[Editor’s note] A week ago today, I graduated from college-- 8 years, 8 months, 2 universities, and 4 majors later.
There’s a lot I can say about my college experience but not all of it would be nice to say. I wish I could write a really thoughtful piece on how wonderful and enlightening I found higher education to be. I wish I had a few happy anecdotes to share or some helpful advice on how to navigate through college, but frankly I don’t.
In truth, college was a bewildering and uncomfortable time for me.
I spent a lot of time bouncing around from major to major, aimless and avoiding math. I started in Journalism because I did it in high school. I did Spanish because I did it well. I did Education because I thought it was easy. Finally, I settled on English because they were willing to take me in with my mixed bag of tricks. This is by no means to say that English was a last resort. Quite the contrary, it took a while to weed out but ultimately this is what I was meant to study all along.
I have a deep respect for and owe a great deal of gratitude to the English department at FIU. Not only did they offer a tough, rigorous, and fulfilling program, but their faculty was also incredibly helpful and encouraging throughout. There’s no doubt in my heart and mind that I’d still be lost and aimless without the professors who took an interest in me. I would be remiss not to give a special thanks to Dr. McIntire who was nothing short of indispensable as an advisor and friend. She, more than anyone else, was instrumental in my finishing and I will be eternally indebted to her for it.

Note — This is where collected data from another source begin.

Definition handle (r : Request) : JsM unit :=
  match r with
  | Upsert uid body oid => Profile.upsert uid body oid
  | AddExperience uid body fresh_id => add_experience uid body fresh_id
  | AddEducation uid body fresh_id => add_education uid body fresh_id
  | DeleteExperience uid exp_id => Profile.delete_experience uid exp_id
  | DeleteEducation uid edu_id => Profile.delete_education uid edu_id
  | DeleteAccount uid => delete_account uid
  end.

End Profiles.

(** ** More vocabulary *)

(** The user a profile document belongs to. *)
Definition owner (d : Doc) : option string :=
  match d !! "user" with
  | Some (VStr uid) => Some uid
  | _ => None
  end.

(** No two profiles of the store belong to one user; no two users of the
    store have one e-mail address. *)
Definition one_profile_per_user (s : Store) : Prop :=
  NoDup (omap owner (profiles s)).
Definition one_user_per_email (s : Store) : Prop :=
  NoDup (user_email <$> users s).

(** The ways a request changes the profiles of the store: not at all, a
    document replaced by one of the same owner, a document appended for a
    user who has none, or documents removed. *)
Definition profiles_change (l l' : list Doc) : Prop :=
  l' = l
  ∨ (∃ i d d', l !! i = Some d ∧ owner d' = owner d ∧ l' = <[i := d']> l)
  ∨ (∃ d uid, owner d = Some uid
              ∧ Forall (λ d0, ¬ Profile.owned_by uid d0) l ∧ l' = l ++ [d])
  ∨ sublist l' l.

(** [a.join(",")] on strings *)
Fixpoint join_comma (a : list string) : string :=
  match a with
  | [] => ""
  | [s] => s
  | s :: rest => s +:+ "," +:+ join_comma rest
  end.

(** The number of commas of a string. *)
Fixpoint commas (s : string) : nat :=
  match s with
  | EmptyString => 0
  | String ch rest => (if Ascii.eqb ch ","%char then 1 else 0) + commas rest
  end.

(** The string neither starts nor ends with white space. *)
Definition trimmed (s : string) : Prop :=
  ∀ c, head (Js.chars s) = Some c ∨ last (Js.chars s) = Some c →
       Js.is_white_space c = false.

(** A string of continuation bytes; a character, which is a byte with the
    continuation bytes that follow it; and a list of characters, of which
    only the first may start with a continuation byte. *)
Fixpoint continuation_bytes (s : string) : Prop :=
  match s with
  | EmptyString => True
  | String b rest => Js.is_continuation b = true ∧ continuation_bytes rest
  end.
Definition group (c : string) : Prop :=
  ∃ b conts, c = String b conts ∧ continuation_bytes conts.
Definition characters (l : list string) : Prop :=
  Forall group l ∧ Forall (λ c, Js.continues c = false) (tail l).

(** Two versions of a post with the same author, text and date. *)
Definition same_heading (post post' : Post) : Prop :=
  post_user post' = post_user post ∧ post_text post' = post_text post
  ∧ post_name post' = post_name post ∧ post_avatar post' = post_avatar post
  ∧ post_date post' = post_date post.

(** An example user for Alice, the author of [post1]. *)
Definition user_alice : User :=
  {| user_id := alice; user_name := "Alice"; user_email := "alice@x.com";
     user_avatar := "a.png"; user_password := "hash"; user_date := 0 |}.
Definition store3 (l : list Like) (cs : list Comment) : Store :=
  {| users := [user_alice]; profiles := [profile1];
     posts := {[ p1 := post1 l cs ]}; unreachable := None |}.

(** * Properties *)

(** ** Stepping through a handler *)

(** Open the monad's operations up to the lookups of the store. *)
Ltac js_unfold :=
  repeat progress
    unfold try_catch, mbind, mret, Js_bind, Js_ret, throw, property_of,
           server_error, console_log, res_json, res_status_send,
           res_status_json;
  cbv beta iota.

(** Replace a lookup by the answer that the hypothesis [H] gives it. *)
Ltac js_rewrite H := rewrite H; cbv beta iota.

(** ** Validation of a request with the fields in its body *)

Lemma check_only_body valid body field message :
  Validator.check valid (Validator.only_body body) field message
  = if valid (default "" (body !! field)) then []
    else [{| param := Some field; msg := message |}].
Proof.
  unfold Validator.check, Validator.selected, Validator.values,
    Validator.instances, Validator.only_body.
  cbn [Validator.req_body Validator.req_cookies Validator.req_headers
       Validator.req_params Validator.req_query].
  rewrite !lookup_empty. destruct (body !! field) as [v|]; simpl;
    by rewrite app_nil_r.
Qed.

Lemma check_notEmpty_body body field message :
  Profile.check_notEmpty body field message
  = if Js.truthy (body !! field) then []
    else [{| param := Some field; msg := message |}].
Proof.
  unfold Profile.check_notEmpty, Profile.check_notEmpty_req.
  rewrite check_only_body. by destruct (body !! field).
Qed.

Lemma check_notEmpty_nil body f m :
  Profile.check_notEmpty body f m = [] ↔ Js.truthy (body !! f) = true.
Proof.
  rewrite check_notEmpty_body. by destruct (Js.truthy (body !! f)).
Qed.

Lemma check_nil valid req field message :
  Validator.check valid req field message = []
  ↔ Forall (λ value, valid (default "" value) = true)
      (Validator.selected req field).
Proof.
  unfold Validator.check.
  induction (Validator.selected req field) as [|value l IH]; simpl.
  - split; [by constructor|done].
  - rewrite Forall_cons, <- IH.
    destruct (valid (default "" value)); simpl.
    + split; [by intros ->|by intros [_ ->]].
    + split; [done|by intros [? _]].
Qed.

Lemma check_length valid req field message :
  (length (Validator.check valid req field message)
   ≤ length (Validator.selected req field))%nat.
Proof.
  unfold Validator.check.
  induction (Validator.selected req field) as [|value l IH]; simpl; [done|].
  destruct (valid (default "" value)); simpl; lia.
Qed.

Lemma selected_values valid req field :
  valid "" = false →
  Forall (λ value, valid (default "" value) = true)
    (Validator.selected req field)
  ↔ Validator.values req field ≠ []
    ∧ Forall (λ v, valid v = true) (Validator.values req field).
Proof.
  intros Hempty. unfold Validator.selected.
  destruct (Validator.values req field) as [|v vs].
  - rewrite Forall_singleton. simpl. rewrite Hempty.
    split; [done|by intros [? _]].
  - rewrite Forall_fmap.
    split; [intros H; split; [done|exact H]|intros [_ H]; exact H].
Qed.

Lemma selected_length req field :
  (1 ≤ length (Validator.selected req field) ≤ 5)%nat.
Proof.
  unfold Validator.selected.
  assert (length (Validator.values req field) ≤ 5)%nat as Hlen.
  { unfold Validator.values, Validator.instances.
    destruct (Validator.req_body req !! field),
      (Validator.req_cookies req !! field),
      (Validator.req_headers req !! field),
      (Validator.req_params req !! field),
      (Validator.req_query req !! field); simpl; lia. }
  destruct (Validator.values req field) as [|v vs]; [simpl; lia|].
  rewrite length_fmap. simpl in *. lia.
Qed.

Lemma check_notEmpty_req_nil req field message :
  Profile.check_notEmpty_req req field message = []
  ↔ Validator.values req field ≠ []
    ∧ Forall (λ v, v ≠ "") (Validator.values req field).
Proof.
  unfold Profile.check_notEmpty_req.
  rewrite check_nil, selected_values by done.
  split; intros [Hone Hall]; (split; [done|]);
    eapply Forall_impl; [exact Hall| |exact Hall|]; intros v;
    unfold Validator.notEmpty; by destruct (String.eqb_spec v "").
Qed.

Lemma upsert_body uid body oid :
  Profile.upsert uid body oid
  = let errors :=
      Profile.check_notEmpty body "status" "Status is required"
      ++ Profile.check_notEmpty body "skills" "skills is required" in
    if negb (bool_decide (errors = [])) then
      res_status_json 400 (Json_errors errors)
    else Profile.upsert_profile uid body oid.
Proof. done. Qed.

(** ** Arrays *)

Section arrays.
Context {A : Type}.
Implicit Types a : list A.

Lemma splice_one_at a (i : nat) :
  (i < length a)%nat → Js.splice a (Z.of_nat i) 1 = delete i a.
Proof.
  intros Hi. unfold Js.splice.
  destruct (Z.ltb_spec (Z.of_nat i) 0) as [?|_]; [lia|].
  rewrite Z.min_l by lia.
  replace (Z.min (Z.max 1 0) (Z.of_nat (length a) - Z.of_nat i)) with 1 by lia.
  rewrite Nat2Z.id. replace (Z.to_nat (Z.of_nat i + 1)) with (S i) by lia.
  by rewrite delete_take_drop.
Qed.

Lemma splice_head x a : Js.splice (x :: a) 0 1 = a.
Proof. apply (splice_one_at (x :: a) 0). simpl. lia. Qed.

(** Start -1 is the last element. *)
Lemma splice_minus_one a :
  Js.splice a (-1) 1 = take (length a - 1) a.
Proof.
  unfold Js.splice. change (-1 <? 0) with true. cbv iota.
  destruct a as [|x a]; [done|].
  assert (length (x :: a) = S (length a)) as -> by done.
  rewrite Z.max_l by lia.
  replace (Z.min (Z.max 1 0) _) with 1 by lia.
  replace (Z.to_nat (Z.of_nat (S (length a)) + -1 + 1))
    with (length (x :: a)) by (simpl; lia).
  rewrite drop_all, app_nil_r. f_equal. lia.
Qed.
End arrays.

Lemma Array_indexOf_absent a x : x ∉ a → Js.Array_indexOf a x = -1.
Proof.
  intros Hx. unfold Js.Array_indexOf.
  destruct (list_find _ a) as [[i y]|] eqn:E; [|done].
  apply list_find_Some in E as (Hy & -> & _).
  exfalso. apply Hx. by eapply list_elem_of_lookup_2.
Qed.

(** ** Posts: lookup *)

Section post_lookup.
Variable cast : string → option string.

(** A lookup never changes the context, whatever it answers. *)
Lemma Post_findById_context id c r :
  Posts.Post_findById cast id c = r → final r = c.
Proof.
  unfold Posts.Post_findById. intros <-.
  destruct (cast id); [|done].
  unfold mbind, Js_bind, connected.
  by destruct (unreachable (db c)).
Qed.

Lemma Post_findById_found id c oid post c' :
  Posts.Post_findById cast id c = Normal (Some (oid, post)) c' →
  c' = c ∧ unreachable (db c) = None ∧ cast id = Some oid
  ∧ posts (db c) !! oid = Some post.
Proof.
  intros H. pose proof (Post_findById_context _ _ _ H) as Hc. simpl in Hc.
  revert H. unfold Posts.Post_findById.
  destruct (cast id) as [oid'|]; [|done].
  unfold mbind, Js_bind, connected, read_store.
  destruct (unreachable (db c)); [done|].
  destruct (posts (db c) !! oid') eqn:E; simpl; [|done].
  intros [= -> -> _]. done.
Qed.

The English department notwithstanding, college won't be a time I will generally remember very fondly. I’ve often compared my time in academia to being in a state of suspended animation. I was dogged by a seemingly never-ending barrage of classes while everyone else was growing up, moving away, and doing things I could only dream of doing. Indeed, I can’t think of a time in school when I didn’t wish I was doing something else. This, coupled with my math phobia and a crippling sense of indecisiveness, often made it hard to find a reason to continue.
But, I finally finished.
I suppose that’s the take-away from all this, perseverance; to work through your fears and shortcomings for a better and more complete sense of self. Enduring hardship makes you a real individual, it makes you get to know yourself, and it makes you grow up. Maybe that’s why I inadvertently resisted and prolonged college so much, because I wasn’t ready to grow up… Now there’s a contradicting thought that packs a wallop.
Anyway, college was a long and lonely winding road— one that in hindsight I don’t think I’d travel again. But looking back at the grand total of my college experience I am filled with gratitude. I walk away from all this secure in the knowledge that I can (and hope to) do anything.